**How to complete this task**:
Could you copy exactly the line that contains "x ∈ map_to_list" and every line after it to the end of the records, and nothing more?

**Records**:
(* ===== verification/Order.v ===== *)
(** * Orderings and the stable sort

    Rust's [Ord::cmp] on the types the code sorts by, [Ordering::then_with],
    and [slice::sort_by], the stable sort.  [sort_by] is written as an insertion
    sort: a stable sort is determined by its specification, and the facts below
    (permutation, order, independence of the input order when the keys are
    distinct) are what the components use. *)

From S2P Require Import Prelude Str.
From Stdlib Require Import Ascii.

(** What [Ord] promises: [cmp] is a total preorder. *)
Class TotalCmp {A} (cmp : A → A → comparison) : Prop := {
  cmp_refl x : cmp x x = Eq;
  cmp_antisym x y : cmp x y = CompOpp (cmp y x);
  cmp_trans x y z : cmp x y ≠ Gt → cmp y z ≠ Gt → cmp x z ≠ Gt
}.

(** [PartialEq] agrees with [Ord]: [Equal] only on equal values. *)
Class StrictCmp {A} (cmp : A → A → comparison) : Prop := {
  strict_total :: TotalCmp cmp;
  cmp_eq x y : cmp x y = Eq → x = y
}.

(** [Ordering::then_with]. *)
Definition then_with (a b : comparison) : comparison :=
  match a with Eq => b | _ => a end.

Definition option_cmp {A} (cmp : A → A → comparison) (x y : option A) : comparison :=
  match x, y with
  | None, None => Eq
  | None, Some _ => Lt
  | Some _, None => Gt
  | Some a, Some b => cmp a b
  end.

(** The lexicographic order of tuples. *)
Definition pair_cmp {A B} (ca : A → A → comparison) (cb : B → B → comparison)
    (x y : A * B) : comparison :=
  then_with (ca x.1 y.1) (cb x.2 y.2).

(** [sort_by_key]: comparison through a key. *)
Definition by_key {A K} (key : A → K) (cmp : K → K → comparison) (x y : A) : comparison :=
  cmp (key x) (key y).

Fixpoint insert_sorted {A} (cmp : A → A → comparison) (x : A) (l : list A) : list A :=
  match l with
  | [] => [x]
  | y :: l' => match cmp x y with
               | Gt => y :: insert_sorted cmp x l'
               | _ => x :: l
               end
  end.

(** [slice::sort_by]. *)
Definition sort_by {A} (cmp : A → A → comparison) (l : list A) : list A :=
  foldr (insert_sorted cmp) [] l.

(** [sort_by_key]. *)
Definition sort_by_key {A K} (key : A → K) (cmp : K → K → comparison) (l : list A) : list A :=
  sort_by (by_key key cmp) l.

Definition cmp_le {A} (cmp : A → A → comparison) (x y : A) : Prop := cmp x y ≠ Gt.

Section total.
Context {A : Type} (cmp : A → A → comparison) `{!TotalCmp cmp}.

#[global] Instance cmp_le_trans : Transitive (cmp_le cmp).
Proof. intros x y z. apply cmp_trans. Qed.

#[global] Instance cmp_le_refl : Reflexive (cmp_le cmp).
Proof. intros x. unfold cmp_le. by rewrite cmp_refl. Qed.

Lemma cmp_gt_le x y : cmp x y = Gt → cmp_le cmp y x.
Proof. intros H. unfold cmp_le. rewrite (cmp_antisym (cmp := cmp)), H. done. Qed.

Lemma insert_sorted_perm x l : insert_sorted cmp x l ≡ₚ x :: l.
Proof.
  induction l as [|y l IH]; [done|]. cbn. destruct (cmp x y); [done..|].
  rewrite IH. by constructor.
Qed.

Lemma sort_by_perm l : sort_by cmp l ≡ₚ l.
Proof. induction l as [|x l IH]; [done|]. cbn. by rewrite insert_sorted_perm, IH. Qed.

Lemma insert_sorted_sorted x l :
  StronglySorted (cmp_le cmp) l → StronglySorted (cmp_le cmp) (insert_sorted cmp x l).
Proof.
  induction 1 as [|y l Hl IH Hy]; cbn; [by repeat constructor|].
  destruct (cmp x y) eqn:Hxy.
  1,2: constructor; [by constructor|]; constructor; [by unfold cmp_le; rewrite Hxy|];
    eapply Forall_impl; [exact Hy|]; intros z Hz; eapply cmp_le_trans; [|exact Hz];
    by unfold cmp_le; rewrite Hxy.
  constructor; [done|]. rewrite insert_sorted_perm. constructor; [by apply cmp_gt_le|done].
Qed.

Lemma sort_by_sorted l : StronglySorted (cmp_le cmp) (sort_by cmp l).
Proof. induction l as [|x l IH]; cbn; [constructor|by apply insert_sorted_sorted]. Qed.

Lemma elem_of_sort_by l x : x ∈ sort_by cmp l ↔ x ∈ l.
Proof. by rewrite sort_by_perm. Qed.

Lemma length_sort_by l : length (sort_by cmp l) = length l.
Proof. by rewrite sort_by_perm. Qed.

(** Sorting forgets the input order when distinct elements never compare equal. *)
Lemma sort_by_unique l1 l2 :
  (∀ x y, x ∈ l1 → y ∈ l1 → cmp x y = Eq → x = y) →
  l1 ≡ₚ l2 → sort_by cmp l1 = sort_by cmp l2.
Proof.
  intros Hinj Hp.
  apply (StronglySorted_unique_strong (cmp_le cmp)); [|apply sort_by_sorted..|].
  - intros x1 x2. rewrite !elem_of_sort_by, <-Hp. intros H1 H2 H12 H21.
    apply Hinj; [done..|]. unfold cmp_le in *.
    rewrite (cmp_antisym (cmp := cmp)) in H21. by destruct (cmp x1 x2).
  - by rewrite !sort_by_perm.
Qed.

Lemma sort_by_id l : StronglySorted (cmp_le cmp) l → sort_by cmp l = l.
Proof.
  induction 1 as [|x l Hl IH Hx]; [done|]. cbn. unfold sort_by in IH. rewrite IH.
  destruct l as [|y l]; [done|]. cbn. inversion Hx as [|?? Hxy]; subst.
  unfold cmp_le in Hxy. by destruct (cmp x y).
Qed.

Lemma by_key_total {B} (key : B → A) : TotalCmp (by_key key cmp).
Proof.
  split; unfold by_key; intros.
  - apply cmp_refl.
  - apply cmp_antisym.
  - eapply cmp_trans; eauto.
Qed.
End total.

#[export] Existing Instance by_key_total.

(** The first element of a sorted list that satisfies [p] is minimal among all
    the elements that satisfy it. *)
Lemma find_first_sorted_min {A} (cmp : A → A → comparison) `{!TotalCmp cmp} p l x :
  StronglySorted (cmp_le cmp) l → find_first p l = Some x →
  ∀ y, y ∈ l → p y = true → cmp_le cmp x y.
Proof.
  induction 1 as [|z l Hl IH Hz]; cbn; [done|]. destruct (p z) eqn:Hpz.
  - intros [= ->] y [->|Hy]%elem_of_cons _; [apply (cmp_le_refl cmp)|].
    rewrite Forall_forall in Hz. auto.
  - intros Hf y [->|Hy]%elem_of_cons Hpy; [congruence|auto].
Qed.

Section lex.
Context {A B : Type} (ca : A → A → comparison) (cb : B → B → comparison).
Context `{!TotalCmp ca, !TotalCmp cb}.

Lemma cmp_eq_trans x y z : ca x y = Eq → ca y z = ca x z.
Proof.
  intros Hxy. assert (Hyx : ca y x = Eq) by (by rewrite (cmp_antisym (cmp := ca)), Hxy).
  assert (Hle : ∀ a b c : A, ca a b = Eq → ca b c ≠ Gt → ca a c ≠ Gt).
  { intros a b c H. apply cmp_trans. by rewrite H. }
  assert (Hge : ∀ a b c : A, ca b a = Eq → ca c b ≠ Gt → ca c a ≠ Gt).
  { intros a b c H Hc. eapply cmp_trans; [exact Hc|]. by rewrite H. }
  pose proof (Hle x y z Hxy). pose proof (Hle y x z Hyx).
  pose proof (Hge x y z Hyx). pose proof (Hge y x z Hxy).
  rewrite (cmp_antisym (cmp := ca) z x), (cmp_antisym (cmp := ca) z y) in *.
  destruct (ca y z), (ca x z); cbn in *; naive_solver.
Qed.

#[global] Instance pair_cmp_total : TotalCmp (pair_cmp ca cb).
Proof.
  split; unfold pair_cmp.
  - intros [x1 x2]. cbn. by rewrite !cmp_refl.
  - intros [x1 x2] [y1 y2]; cbn. rewrite (cmp_antisym (cmp := ca) x1 y1), (cmp_antisym (cmp := cb) x2 y2).
    by destruct (ca y1 x1).
  - intros [x1 x2] [y1 y2] [z1 z2]; cbn. intros H1 H2.
    destruct (ca x1 y1) eqn:E1; cbn in H1; [|clear H1|done].
    + rewrite <-(cmp_eq_trans _ _ z1 E1). destruct (ca y1 z1) eqn:E2; cbn in *; [|done..].
      by eapply cmp_trans.
    + destruct (ca y1 z1) eqn:E2; cbn in H2; [| |done].
      * assert (ca z1 y1 = Eq) as E3 by (by rewrite (cmp_antisym (cmp := ca)), E2).
        pose proof (cmp_eq_trans _ _ x1 E3) as E4.
        rewrite (cmp_antisym (cmp := ca)), <-E4, (cmp_antisym (cmp := ca)), E1. done.
      * assert (ca x1 z1 ≠ Gt) by (apply (cmp_trans x1 y1 z1); by rewrite ?E1, ?E2).
        destruct (ca x1 z1) eqn:E3; [|done..].
        pose proof (cmp_eq_trans _ _ y1 E3) as E4.
        rewrite (cmp_antisym (cmp := ca)), E2 in E4. cbn in E4. congruence.
Qed.
End lex.

#[global] Instance pair_cmp_strict {A B} (ca : A → A → comparison) (cb : B → B → comparison)
  `{!StrictCmp ca, !StrictCmp cb} : StrictCmp (pair_cmp ca cb).
Proof.
  split; [apply _|]. intros [x1 x2] [y1 y2]. unfold pair_cmp. cbn.
  destruct (ca x1 y1) eqn:E; [|done..]. cbn. intros E2.
  apply cmp_eq in E. apply cmp_eq in E2. congruence.
Qed.

#[global] Instance option_cmp_strict {A} (ca : A → A → comparison) `{!StrictCmp ca} :
  StrictCmp (option_cmp ca).
Proof.
  split; [split|].
  - intros [x|]; cbn; [apply cmp_refl|done].
  - intros [x|] [y|]; cbn; [apply cmp_antisym|done..].
  - intros [x|] [y|] [z|]; cbn; [apply cmp_trans|done..].
  - intros [x|] [y|]; cbn; [|done..]. by intros ->%cmp_eq.
Qed.

#[global] Instance N_compare_strict : StrictCmp N.compare.
Proof.
  split; [split|].
  - apply N.compare_refl.
  - intros x y. apply N.compare_antisym.
  - intros x y z. rewrite !N.compare_le_iff. lia.
  - apply N.compare_eq.
Qed.

#[global] Instance nat_compare_strict : StrictCmp Nat.compare.
Proof.
  split; [split|].
  - apply Nat.compare_refl.
  - intros x y. apply Nat.compare_antisym.
  - intros x y z. rewrite !Nat.compare_le_iff. lia.
  - apply Nat.compare_eq.
Qed.

(** [Ord for str]: bytes, lexicographically. *)
Definition str_cmp : string → string → comparison := String.compare.

Lemma str_cmp_cons a s b t :
  str_cmp (String a s) (String b t)
  = then_with (N.compare (N_of_ascii a) (N_of_ascii b)) (str_cmp s t).
Proof. unfold str_cmp. cbn. unfold Ascii.compare. by destruct (N.compare _ _). Qed.

#[global] Instance str_cmp_strict : StrictCmp str_cmp.
Proof.
  split; [split|].
  - intros x. induction x as [|c x IH]; [done|]. by rewrite str_cmp_cons, N.compare_refl.
  - intros x y. apply String.compare_antisym.
  - intros x y z. revert x z. induction y as [|b y IH]; intros [|a x] [|c z]; try done.
    rewrite !str_cmp_cons.
    destruct (N.compare_spec (N_of_ascii a) (N_of_ascii b)) as [Hab|Hab|Hab];
    destruct (N.compare_spec (N_of_ascii b) (N_of_ascii c)) as [Hbc|Hbc|Hbc];
    destruct (N.compare_spec (N_of_ascii a) (N_of_ascii c)) as [Hac|Hac|Hac];
    cbn; try done; try lia. apply IH.
  - apply String.compare_eq_iff.
Qed.

(** Sorting the entries of a map by their (distinct) keys. *)
Definition btree_iter {V} (m : gmap string V) : list (string * V) :=
  sort_by_key fst str_cmp (map_to_list m).

Lemma btree_iter_perm {V} (m : gmap string V) : btree_iter m ≡ₚ map_to_list m.
Proof. apply sort_by_perm. Qed.

Lemma elem_of_btree_iter {V} (m : gmap string V) k v :
  (k, v) ∈ btree_iter m ↔ m !! k = Some v.
Proof. by rewrite btree_iter_perm, elem_of_map_to_list. Qed.

Lemma map_to_list_fst_inj {V} (m : gmap string V) (x y : string * V) :
  x ∈ map_to_list m → y ∈ map_to_list m → x.1 = y.1 → x = y.
Proof.
  destruct x as [k v], y as [k' w]. rewrite !elem_of_map_to_list.
  cbn. intros ?? ->. congruence.
Qed.

(** The sorted entries do not depend on the order the map was enumerated in. *)
Lemma sort_entries_unique {V} (m : gmap string V) l :
  l ≡ₚ map_to_list m → sort_by_key fst str_cmp l = btree_iter m.
Proof.
  intros Hl. unfold btree_iter, sort_by_key.
  apply sort_by_unique; [apply _| |done].
  intros x y Hx Hy Hxy. rewrite Hl in Hx, Hy.
  eapply map_to_list_fst_inj; [done..|]. by apply (cmp_eq (cmp := str_cmp)) in Hxy.
Qed.

Lemma NoDup_btree_iter_keys {V} (m : gmap string V) : NoDup (fst <$> btree_iter m).
Proof. rewrite btree_iter_perm. apply NoDup_fst_map_to_list. Qed.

**Solved exercise**:
  x ∈ map_to_list m → y ∈ map_to_list m → x.1 = y.1 → x = y.
Proof.
  destruct x as [k v], y as [k' w]. rewrite !elem_of_map_to_list.
  cbn. intros ?? ->. congruence.
Qed.

(** The sorted entries do not depend on the order the map was enumerated in. *)
Lemma sort_entries_unique {V} (m : gmap string V) l :
  l ≡ₚ map_to_list m → sort_by_key fst str_cmp l = btree_iter m.
Proof.
  intros Hl. unfold btree_iter, sort_by_key.
  apply sort_by_unique; [apply _| |done].
  intros x y Hx Hy Hxy. rewrite Hl in Hx, Hy.
  eapply map_to_list_fst_inj; [done..|]. by apply (cmp_eq (cmp := str_cmp)) in Hxy.
Qed.

Lemma NoDup_btree_iter_keys {V} (m : gmap string V) : NoDup (fst <$> btree_iter m).
Proof. rewrite btree_iter_perm. apply NoDup_fst_map_to_list. Qed.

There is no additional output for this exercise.